Synthesis, Fluorescence, and Two-Photon Absorption Properties of Push–Pull 5-Arylthieno[3,2-b]thiophene Derivatives
Manuela,Raposo,Herbivo, Cyril,Hugues, Vincent,Clermont, Guillaume,Castro, M. Cidália R.,Comel, Alain,Blanchard-Desce, Mireille
, p. 5263 - 5273 (2016/11/13)
Three series of novel push–pull 5-arylthieno[3,2-b]thiophene derivatives functionalized with potent electron-withdrawing terminal moieties have been synthesized in moderate to excellent yields by Suzuki coupling followed by Knoevenagel condensation.

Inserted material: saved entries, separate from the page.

(* ===== verification/DatasetContract.v ===== *)
(** * DatasetContract: the contracts of the premium datasets
    (packages/data_plane/data_contracts/loader.py and jquants_premium_core.json)

    A contract says which fields of a row identify it, when what it reports happened, and
    when it could be known.  The loader checks the document that Python and the worker share;
    its value here is the document as [json.loads] reads it. *)

From S2P Require Import Prelude PyDate Json JsonText SourceCapability RateLimit JQuantsClient.

Local Open Scope Z_scope.

Definition AVAILABLE_AT_POLICIES : list string :=
  ["session_close"; "explicit_timestamp_field"; "explicit_disclosure_date"; "known_publication_lag";
   "calendar_prepublished"; "ingest_time_conservative"].
Definition EVENT_TIME_POLICIES : list string := ["session_close"; "explicit_timestamp_field"; "observation_date"].
Definition REQUIRED_FIELDS : list string :=
  ["dataset_id"; "path"; "group"; "date_mode"; "natural_key_fields"; "event_time_policy"; "available_at_policy";
   "availability_field"; "known_publication_lag"; "fallback_policy"; "observation_grain"].

Record DatasetContract := mkDatasetContract {
  dc_dataset_id : string;
  dc_path : string;
  dc_group : string;
  dc_date_mode : string;
  dc_natural_key_fields : list string;
  dc_nullable_natural_key_fields : list string;
  dc_event_time_policy : string;
  dc_event_time_fields : list string;
  dc_available_at_policy : string;
  dc_availability_field : option string;
  dc_known_publication_lag : option string;
  dc_fallback_policy : string;
  dc_observation_grain : string;
  dc_bulk : string;
  dc_params : list string;
  dc_code_param : bool;
  dc_day_param : option string;
  dc_session : option string;
  dc_field_aliases : list (string * list string);
  dc_assumption : string;
}.
(* ===== verification/DatasetIdentity.v ===== *)
(** * DatasetIdentity: the identity of rows and when they could be known
    (packages/data_plane/data_contracts/identity.py)

    The contract of a dataset selects the fields that identify a row, when what it reports
    happened and when it was available.  What cannot be dated falls back to the time of
    ingestion.  Texts are written as a browser would write them, numbers from their [repr]. *)

From S2P Require Import Prelude PyDate PyTime JstTime Json JsonText Utf8 Sha256 SourceCapability DatasetContract.

Local Open Scope Z_scope.

Abbreviation row := (list (string * json)).

(** ** Numbers as JSON.stringify writes them *)

Definition JS_SAFE_INTEGER : Z := 2 ^ 53 - 1.

Fixpoint zeros_before (n : nat) (rest : string) : string := match n with O => rest | S n => String "0" (zeros_before n rest) end.

Fixpoint lstrip_zeros (s : string) : string :=
  match s with String "0" t => lstrip_zeros t | _ => s end.

(** [s.rstrip("0")] *)
Fixpoint rstrip_zeros (s : string) : string :=
  match s with
  | EmptyString => EmptyString
  | String c t => let t := rstrip_zeros t in
      if (t =s "") && bool_decide (c = "0"%char) then EmptyString else String c t
  end.

(** The digits of [repr(abs(x))] without leading zeros, and the place of the decimal point. *)
Definition decimal_parts (raw : string) : string * Z :=
  let '(integer, r) := span_digits raw in
  let '(fraction, r) := match head_is "." r with Some t => span_digits t | None => (EmptyString, r) end in
  let exponent := match r with
                  | String _ (String "-" ds) => - digits_value ds
                  | String _ (String "+" ds) => digits_value ds
                  | String _ ds => digits_value ds
                  | EmptyString => 0
                  end in
  let digits := integer +:+ fraction in
  let stripped := lstrip_zeros digits in
  (if stripped =s "" then "0" else stripped,
   Z.of_nat (String.length integer) + exponent - Z.of_nat (String.length digits - String.length stripped)).

(** Floats that are neither zero nor beyond the finite, from the [repr] of their magnitude: the
    first digit after the point stands for a tenth, so that [1e-6] is at place -5 and
    [1e21] at place 22. *)
Definition js_magnitude (raw : string) : string :=
  let '(digits, decimal_pos) := decimal_parts raw in
  if (-5 <=? decimal_pos) && (decimal_pos <=? 21) then
    let n := Z.of_nat (String.length digits) in
    if decimal_pos <=? 0 then "0." +:+ zeros_before (Z.to_nat (- decimal_pos)) (rstrip_zeros digits)
    else if n <=? decimal_pos then digits +:+ zeros_before (Z.to_nat (decimal_pos - n)) EmptyString
    else let fraction := rstrip_zeros (str_drop (Z.to_nat decimal_pos) digits) in
         str_take (Z.to_nat decimal_pos) digits +:+ (if fraction =s "" then EmptyString else "." +:+ fraction)
  else
    let significant := rstrip_zeros digits in
    let sci_exp := decimal_pos - 1 in
    str_take 1 significant +:+
    (if (1 <? String.length significant)%nat then "." +:+ str_drop 1 significant else EmptyString) +:+
    "e" +:+ (if 0 <=? sci_exp then "+" else EmptyString) +:+ show_Z sci_exp.

Definition NOT_FINITE : list string := ["nan"; "inf"; "-inf"].

Definition js_float (r : string) : string :=
  if r ∈? NOT_FINITE then "null"
  else if (r =s "0.0") || (r =s "-0.0") then "0"
  else match head_is "-" r with
       | Some raw => "-" +:+ js_magnitude raw
       | None => js_magnitude r
       end.

(** [_js_number]; an integer beyond the safe ones, which is rounded to a float, is outside
    the model. *)
Definition js_number (n : Z) : result string :=
  if Z.abs n <=? JS_SAFE_INTEGER then Ok (show_Z n) else raise OutsideModel "an integer rounded to a float".

(** ** [canonical_json] *)

Fixpoint identity_json (value : json) : result string :=
  match value with
  | JNull => Ok "null"
  | JBool b => Ok (if b then "true" else "false")
  | JInt n => js_number n
  | JFloat r => Ok (js_float r)
  | JStr s => Ok (dumps_str_unicode s EmptyString)
  | JList l =>
      items ← mapR id (map identity_json l);
      Ok ("[" +:+ String.concat "," items +:+ "]")
  | JDict d =>
      items ← mapR (fun p : string * result string => v ← p.2; Ok (dumps_str_unicode p.1 EmptyString +:+ ":" +:+ v))
                (py_sorted key_leb (map (fun p => (p.1, identity_json p.2)) d));
      Ok ("{" +:+ String.concat "," items +:+ "}")
  end.

(** A float that is a whole number beyond the safe integers is at least 2^53. *)
Definition unsafe_float (r : string) : bool :=
  let '(digits, decimal_pos) := decimal_parts (default r (head_is "-" r)) in
  let n := Z.of_nat (String.length digits) in
  (16 <? decimal_pos) ||
  ((decimal_pos =? 16) && (9007199254740992 <=? digits_value (str_take 16 digits) * 10 ^ Z.max 0 (16 - n))).

(** [_validate_finite_safe_json]; characters below 256 are no surrogates. *)
Fixpoint validate_finite_safe_json (value : json) : result unit :=
  match value with
  | JNull | JBool _ | JStr _ => Ok tt
  | JInt n => ensure (Z.abs n <=? JS_SAFE_INTEGER) ValueError "is outside the JavaScript safe-integer range"
  | JFloat r =>
      _ ← ensure (negb (r ∈? NOT_FINITE)) ValueError "is not a finite JSON number";
      ensure (negb (unsafe_float r)) ValueError "is outside the JavaScript safe-integer range"
  | JList l => _ ← mapR id (map validate_finite_safe_json l); Ok tt
  | JDict d => _ ← mapR id (map (fun p => validate_finite_safe_json p.2) d); Ok tt
  end.

Definition canonical_finite_safe_json (value : json) : result string :=
  _ ← validate_finite_safe_json value;
  identity_json value.

Definition sha256_fallback (r : row) : result string :=
  text ← identity_json (JDict r);
  Ok ("hash:sha256:" +:+ hexdigest (utf8_encode text)).

(** ** Keys *)

Definition filled (v : json) : bool := negb (bool_decide (v = JNull \/ v = JStr "")).

(** The names under which a row may have the field. *)
Definition candidate_names (c : DatasetContract) (field : string) : list string :=
  concat (map (fun candidate => [candidate; lower candidate]) (aliases_for c field)).

(** The first value that is there. *)
Fixpoint first_filled (r : row) (names : list string) : option json :=
  match names with
  | [] => None
  | k :: names => if filled (getv k r) then Some (getv k r) else first_filled r names
  end.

These novel chromophores show intense absorption in the near-UV region through to the orange visible region, related to a strong intramolecular charge-transfer transition. By combining a strong donor and acceptor, large fluorescence quantum yields were achieved as well as large two-photon absorption responses. Interestingly, due to the improved rigidity and electronic delocalization provided by the thienothiophene moiety (as compared with the bithiophene unit), higher one- and two-photon brightness values have been achieved. As a result, several new fluorescent dyes showing enhanced brightness and tunable fluorescence (ranging from the blue to the NIR region) have been obtained that have potential for bioimaging applications.